Desde que los primeros fotógrafos comenzaron a capturar imágenes de lugares lejanos a mediados del siglo XIX, la fotografía de viajes ha cautivado a la gente con atisbos tentadores de tierras lejanas. Incluso antes del amanecer del viaje aéreo, la fotografía estaba reduciendo nuestro mundo al transportarnos a países extranjeros. Gracias a una variedad de intrépidos fotógrafos que deambularon por el mundo en busca de lo inusual y lo exótico, revistas como National Geographic trajeron el mundo exterior a salas de estar en todo Estados Unidos.

Hoy, muchos de nosotros viajamos con cámaras en busca de imágenes evocadoras.
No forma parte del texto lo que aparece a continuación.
(** X3. Reading a file that opens and has no read error fails exactly
    when one of its lines (the bytes between two newlines, a carriage
    return before the newline included) has 65536 bytes or more: the
    result is then the empty text with the error of the scanner, whatever
    the other lines are; otherwise a text is returned with no error. *)
Theorem X3_a_line_of_64_KiB_makes_the_reading_fail :
  forall (env : Env) (filename : string) (file : stream) (w : World),
    Open env filename = Opened file ->
    readErr file = None ->
    (existsb (fun l => bufio.MaxScanTokenSize <=? Z.of_nat (String.length l))
             (bufio.rawLines (data file)) = true ->
     ProcessFile env filename w =
     (Some ("", Some bufio.ErrTooLong),
      mkWorld (events w ++
               [Called (CProcessFile filename) [] (Returned (Some bufio.ErrTooLong))])
              (spawned w))) /\
    (existsb (fun l => bufio.MaxScanTokenSize <=? Z.of_nat (String.length l))
             (bufio.rawLines (data file)) = false ->
     exists text,
       ProcessFile env filename w =
       (Some (text, None),
        mkWorld (events w ++ [Called (CProcessFile filename) [] (Returned None)])
                (spawned w))).
Proof.
  intros env filename file w Hopen Herr.
  pose proof (scanTokens_error (bufio.rawLines (data file))) as Hscan.
  unfold ProcessFile, invoke, scanner, bufio.scan. rewrite Hopen, Herr.
  destruct (bufio.scanTokens (bufio.rawLines (data file))) as [ts e].
  cbn [snd] in Hscan.
  split; intros Hlong; rewrite Hlong in Hscan; subst e.
  - reflexivity.
  - eexists. reflexivity.
Qed.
Pero a medida que las imágenes de todo el mundo inundan Internet y publicitan muchos de los puntos calientes de las fotos del mundo, es más difícil que nunca encontrar fotos únicas. ¿Cuándo fue la última vez que viste una composición fresca de Yosemite Valley o el Taj Mahal? ¿De verdad quedan nuevas formas de representar a los leones durante un safari en Kenia? ¿Cómo encontramos imágenes atractivas sin caer en un cliché?

Como fotógrafo de viajes que trabaja, mi enfoque para disparar a un destino comienza incluso antes de empacar mis maletas. Mi planificación previa al viaje incluye la compilación de una lista completa de disparos para la ubicación. Comenzando con las solicitudes específicas del cliente, encuentro más ideas de los sitios de fotos en stock para ver cómo una ubicación ha sido cubierta por otros. Las librerías y la biblioteca llevan libros de fotos que cubren diversos lugares, y los sitios web de turismo a menudo presentan galerías de fotos regionales. Estas tomas potenciales se convierten en la base de mi itinerario, ya que las organizo por ubicación, la mejor hora del día para disparar y la proximidad a otras tomas.

Las tomas íntimas de rodajas de vida son otra forma de acercar al espectador a una cultura o un área. Un tendero con sus productos, un primer plano de flores o cocina local, y detalles arquitectónicos realzan la historia visual iniciada por grandes panoramas y tomas panorámicas del paisaje urbano.

Al llegar a la ubicación, trabajo constantemente en mi lista de tomas para capturar las imágenes que claramente evocan un sentido de lugar. Tan redundantes como pueden ser, es difícil equivocarse con vistas clásicas como el Golden Gate Bridge desde el estacionamiento Marin Headlands y el Valle Yosemite desde Tunnel Overlook. Cliché o no, imágenes fuertes de los mejores lugares del mundo son una buena adición a cualquier cartera de shooter serio. Pero para expandir nuestro oficio, debemos mirar más allá de lo obvio y profundizar más.

A medida que avanzo en mi lista y marque las tomas estándar que identifican el destino, también busco nuevas formas de interpretar esos íconos. Dejar rutas bien transitadas para recorrer callejones, escalar colinas y buscar vistas en la azotea me hace ver de diferentes maneras. Algunas de mis tomas favoritas solo sucedieron porque me desvié de lo familiar

Las tomas íntimas de rodajas de vida son otra forma de acercar al espectador a una cultura o un área. Un tendero con sus productos, un primer plano de flores o cocina local, y detalles arquitectónicos realzan la historia visual iniciada por grandes panoramas y tomas panorámicas del paisaje urbano. Cada destino tiene algo que lo distingue de los demás. Pase tiempo caminando por las calles o senderos, y tarde o temprano esos elementos se revelarán.